There is such a method, but since it's not in any of the usual OpenGL
literature it's not widely discussed. I'll try to summarize it; maybe
the result could go into the FAQ.
The purpose of polygon offset is to separate two or more primitives
by just enough distance in Z that they can be depth-buffered without
artifacts caused by depth computation roundoff errors, differences in
sampling algorithms for different types of primitives, etc.
The ``factor'' argument provides separation in the case where the
primitives are not parallel. The factor value to use depends on the
screen sizes of the primitives involved.
The canonical example is highlighting the edge of a triangle
by drawing a line between the two associated triangle vertices.
The depth value for each pixel on the line depends only on the
depth values at the two vertices of the triangle edge. However,
the depth value for each pixel in the triangle depends on all
three of the triangle's vertices. Since lines and triangles are
sampled differently (e.g. diamond-exit rule for lines vs. point
sampling for triangles), at a given pixel the depth computed
for the edge line usually differs from the depth computed
for the underlying triangle. This can cause ``stitching'' or
other unpleasant artifacts in the image, because depth buffering
sometimes places the line in front of the triangle and sometimes
behind it.
How much separation is needed to ensure that the line is always
in front of the triangle? If you look at the rasterization
arithmetic or play with a few diagrams, you can see that at some
pixels the depth value for the triangle is computed at a point
almost one pixel away from the ideal edge (which produces the
depth values for the line). Since the triangle can have an almost
arbitrarily large depth slope, there is no fixed offset that will
guarantee separation between the two primitives in all cases.

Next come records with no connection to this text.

(* ===== verification/ShannonRelayProps.v ===== *)
(** * What a Shannon request context guarantees

    Theorems about ShannonRelay.v: which signals a relay records and for whom, what a supplier's
    own fault costs, what becomes of a rejected relay's body, how the responses of a batch line up
    with its payloads, and how many observations survive. *)

From S2P Require Import Prelude GoStrings Utf8 Float64 Domain RepKey Signals Score RepConfig RepStorage RPCTypes Json Heuristic RelayPolicy ErrorClass PoolGuards ShannonPool TieredSelector RelayTransport ServiceConfig ServiceConfigProps RepService ShannonRelay.
From Stdlib Require Import ZArith Lia Bool Ascii String.
From stdpp Require Import base gmap strings list.

Open Scope string_scope.
Open Scope Z_scope.

Section Props.
Context {St C : Type} `{RPCTypeEnum} `{!Storage St} `{!AccountCache C}.
Context `{UnicodeCase} `{RPCTypeMembers} `{DomainLib}.
Variable RPCTypeHeader : string.
Implicit Types (s : relay_ctx St C) (w : relay_world) (cfg : request_config) (sel : selected) (p : relay_payload).

(** ** Sending leaves the accounts alone *)

(** What sending may not touch: everything but the types, the miner's error, the blacklist, the
    fetcher and the HTTP counters. *)
Record kept s s' : Prop := mkKept {
  k_requestError : rx_requestError s' = rx_requestError s;
  k_observations : rx_observations s' = rx_observations s;
  k_services : rx_services s' = rx_services s;
  k_reputation : rx_reputation s' = rx_reputation s;
  k_exhaustion : rx_exhaustion s' = rx_exhaustion s;
  k_relays : rx_relays s' = rx_relays s;
}.

Lemma kept_refl s : kept s s.
Proof. done. Qed.

Lemma kept_trans s1 s2 s3 : kept s1 s2 -> kept s2 s3 -> kept s1 s3.
Proof. intros [] []. split; congruence. Qed.

Lemma kept_track s r : kept s (trackRelayMinerError s r).
Proof. unfold trackRelayMinerError. by destruct (r ≫= rsp_RelayMinerError). Qed.

Lemma kept_retry sel s w bz b : kept s (retryValidationWithCacheInvalidation sel s w bz b).2.
Proof.
  unfold retryValidationWithCacheInvalidation. destruct (rx_fetcher s) as [f|]; [|done].
  destruct (b && _); [done|]. by destruct (w_validate w true bz) as [|[]].
Qed.

Lemma kept_validate cfg sel s w bz : kept s (validateAndProcessResponse cfg sel s w bz).2.
Proof.
  unfold validateAndProcessResponse. destruct (w_validate w false bz) as [r|[e parsed]]; [apply kept_track|].
  pose proof (kept_track s parsed) as Ht. set (s1 := trackRelayMinerError s parsed) in *. clearbody s1.
  destruct (isSupplierValidationError (Some e)); [|exact Ht]. destruct (rx_blacklist s1) as [b|]; [|exact Ht].
  destruct (isPubkeyRelatedError (Some e)); [|by apply (kept_trans s s1)].
  pose proof (kept_retry sel s1 w bz (errors_Is e ErrRelayResponseValidationNilSupplierPubKey)) as Hr.
  destruct (retryValidationWithCacheInvalidation _ _ _ _ _) as [[r|] s2]; [exact (kept_trans _ _ _ Ht Hr)|].
  by apply (kept_trans s s2); [exact (kept_trans _ _ _ Ht Hr)|].
Qed.

Lemma kept_http cfg sel s w p url data : kept s (sendHTTPRequest RPCTypeHeader cfg sel s w p url data).2.
Proof. unfold sendHTTPRequest. by destruct (SendHTTPRelay _ _) as [[[body status] err] h]. Qed.

Lemma kept_fallback cfg sel s w p : kept s (sendFallbackRelay RPCTypeHeader cfg sel s w p).2.
Proof.
  unfold sendFallbackRelay.
  match goal with |- context[sendHTTPRequest ?h ?c ?a ?b ?d ?p ?u ?z] => pose proof (kept_http c a b d p u z) as Hk;
    destruct (sendHTTPRequest h c a b d p u z) as [[[body status] [e|]] s1] end; done.
Qed.

Lemma kept_protocol cfg sel s w p : kept s (sendProtocolRelay RPCTypeHeader cfg sel s w p).2.
Proof.
  unfold sendProtocolRelay. destruct (ep_fallback (sel_endpoint sel)); [apply kept_fallback|].
  destruct (validateEndpointAndSession cfg sel) as [app|]; [|done].
  destruct (buildAndSignRelayRequest sel w (rp_payload p) app); [done|]. destruct (w_marshal w) as [bz|]; [|done].
  destruct (target_url cfg sel s) as [url t].
  match goal with |- context[sendHTTPRequest ?h ?c ?a ?b ?d ?p ?u ?z] => pose proof (kept_http c a b d p u z) as Hk;
    destruct (sendHTTPRequest h c a b d p u z) as [[[body status] err] s1] end.
  assert (kept s s1) as Hs by (destruct Hk; by split). clear Hk. destruct err as [e|]; [exact Hs|]. destruct (negb (status =? 200)); [exact Hs|].
  destruct (rq_loadTesting cfg ≫= lt_BackendServiceURL); [exact Hs|].
  pose proof (kept_validate cfg sel s1 w (default "" body)) as Hv.
  destruct (validateAndProcessResponse cfg sel s1 w (default "" body)) as [[r|e] s2]; [|exact (kept_trans _ _ _ Hs Hv)].
  destruct (process_response sel s2 w (rp_payload p) r). exact (kept_trans _ _ _ Hs Hv).
Qed.

Lemma kept_strategy cfg sel s w p : kept s (executeRelayRequestStrategy RPCTypeHeader cfg sel s w p).2.
Proof.
  unfold executeRelayRequestStrategy. destruct (rq_loadTesting cfg); [apply kept_protocol|].
  destruct (ep_fallback (sel_endpoint sel)); [apply kept_fallback | apply kept_protocol].
Qed.

(** ** The accounts of one relay *)

Definition latency_of w : Duration := time_sub (w_end w) (w_start w).

(** The observations after one more, under the cap. *)
Definition capped_snoc (cap : Z) {A} (l : list A) (x : A) : list A :=
  if (0 <? cap) && (cap <=? Z.of_nat (List.length l)) then l else l ++ [x].

Lemma record_observation_fields cfg s obs :
  rx_observations (recordEndpointObservation cfg s obs) = capped_snoc (rq_MaxBatchPayloads cfg) (rx_observations s) obs /\
  rx_reputation (recordEndpointObservation cfg s obs) = rx_reputation s /\
  rx_blacklist (recordEndpointObservation cfg s obs) = rx_blacklist s /\
  rx_currentRPCType (recordEndpointObservation cfg s obs) = rx_currentRPCType s /\
  rx_exhaustion (recordEndpointObservation cfg s obs) = rx_exhaustion s.
Proof. unfold recordEndpointObservation, capped_snoc. by destruct ((0 <? rq_MaxBatchPayloads cfg) && (rq_MaxBatchPayloads cfg <=? Z.of_nat (List.length (rx_observations s)))). Qed.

However, a (variable) separation of 1.0 times the depth slope of
the triangle is always sufficient. (For the purposes of this
discussion, the depth slope is max(|dz/dx|,|dz/dy|). The spec
has additional information.) It's sometimes more than you need,
but it's always large enough to work.
If the line were two pixels wide rather than one, then 1.0
times the depth slope wouldn't be enough separation, because
some pixels on the line might have depth values derived from an
edge point more than one pixel away from the underlying point
on the triangle. 2.0 would be sufficient, though.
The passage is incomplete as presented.